Those bills did not make it into short-term spending bill at the end of 2017, nor the last month’s short-term spending bill. We aren’t holding our breath that they will be in the next bill, or the one after that. To recap:

One of the bills was a bipartisan plan from Sens. Lamar Alexander and Patty Murray (respectively the chairman and top Democrat on the Senate HELP Committee). It aimed to restore the cost-sharing subsidies that President Trump terminated last fall.

But that bill – never a sure thing in the Senate and a harder fight in the House – was drafted a few months ago, before repeal of the mandate. Alexander and Murray both have said it needs to be renegotiated given the changes to the ACA since their original bipartisan agreement, but they have not released any details yet. It’s not clear to me how deep into the new negotiations they are.

The second part was the reinsurance bill from Collins and Florida Sen. Bill Nelson. No action there yet either. Neither of these are necessarily dead forever but they are dormant at the moment. Part of this is because Congress is preoccupied with the larger spending bill and of course immigration and DACA. But it is also because the GOP has not quite decided how to proceed on the ACA this year, in the months leading up to midterm elections in which health care again will play a role.

HHS also has been rudderless for a few months, but with Alex Azar now confirmed as the new Health and Human Services secretary, some policies may become clearer.

The Collins-Nelson bill sits on the back burner on the Hill, and related waiver activity at CMS also has halted. Alaska’s proposal was approved, and part of Minnesota’s was OK’d. But Oklahoma withdrew its waiver because CMS did not approve it in time.

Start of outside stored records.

(** A network change is never lost between listeners.  A change that comes after an
    event was read, even in the same millisecond, is still pending once that event
    has been handled, until the session is cancelled. *)
Theorem later_network_change_stays_pending r r1 event t l :
  r1 = run_ops r l ->
  0 <= networkRevision_ r -> handledNetworkRevision_ r <= networkRevision_ r ->
  networkRevision_ r + Z.of_nat (length l) + 1 < 2 ^ 64 ->
  PendingNetworkEvent r = Some event -> cancelled_ r1 = false ->
  exists event', PendingNetworkEvent (NetworkEventHandled (NetworkChanged r1 t) event) = Some event' /\
    e_revision event < e_revision event' /\ t <= millis event'.
Proof.
  intros -> H0 Hh Hw He Hc.
  assert (e_revision event = networkRevision_ r) as Ee.
  { unfold PendingNetworkEvent in He. destruct (_ || _); [done|]. by injection He as <-. }
  assert (forall l q, 0 <= networkRevision_ q -> handledNetworkRevision_ q <= networkRevision_ q ->
    networkRevision_ q + Z.of_nat (length l) + 1 < 2 ^ 64 ->
    networkRevision_ q <= networkRevision_ (run_ops q l) <= networkRevision_ q + Z.of_nat (length l) /\
    handledNetworkRevision_ (run_ops q l) <= networkRevision_ (run_ops q l)) as G.
  { clear. induction l as [|op l IH]; intros q Hq Hh Hl; cbn [length run_ops foldl] in *; [lia|].
    assert (networkRevision_ q <= networkRevision_ (run_op q op) <= networkRevision_ q + 1 /\
      handledNetworkRevision_ (run_op q op) <= networkRevision_ (run_op q op)) as [B1 B2].
    { destruct op; cbn; unfold Invalidate, NetworkEventHandled, CompleteSample, Commit; cbn;
        try (rewrite wrap_small by lia; lia);
        repeat match goal with |- context [if ?b then _ else _] => destruct b eqn:? end; bool_hyps; cbn; lia. }
    specialize (IH (run_op q op)). unfold run_ops in IH. lia. }
  destruct (G l r H0 Hh Hw) as [B1 B2]. set (q := run_ops r l) in *.
  unfold NetworkEventHandled, PendingNetworkEvent. cbn [handledNetworkRevision_ networkRevision_ NetworkChanged cancelled_].
  rewrite wrap_small by lia. rewrite Ee.
  destruct ((_ <? networkRevision_ r) && _) eqn:E; cbn [cancelled_ networkRevision_ handledNetworkRevision_ proofSinceMillis_ NetworkChanged];
    rewrite ?wrap_small by lia; rewrite Hc, (proj2 (Z.eqb_neq _ _)) by lia; cbn [orb];
    eexists; (split; [reflexivity|]); cbn [e_revision millis];
    destruct (Z.ltb_spec (proofSinceMillis_ q) t); lia.
Qed.

Lemma later_network_change_stays_pending_witness :
  let r := NetworkChanged (new_readiness default_capture_settings) 500 in
  exists event', PendingNetworkEvent (NetworkEventHandled (NetworkChanged r 500) (mkEpoch 1 500)) = Some event' /\
    e_revision (mkEpoch 1 500) < e_revision event' /\ 500 <= millis event'.
Proof.
  intros r. apply (later_network_change_stays_pending r r (mkEpoch 1 500) 500 []); vm_compute; congruence.
Defined.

Alison Kodjak of NPR offers a good explanation of the rise and fall of that waiver approach to reinsurance.

We wrote recently about how backers of one form of “invisible risk pools” have perhaps oversold how well they worked in Maine, but that does not mean that many policy experts do not think these pools are still an idea worth considering. They can spread risks more widely than in traditional high-risk pools, so the sickest people are not getting priced out of insurance.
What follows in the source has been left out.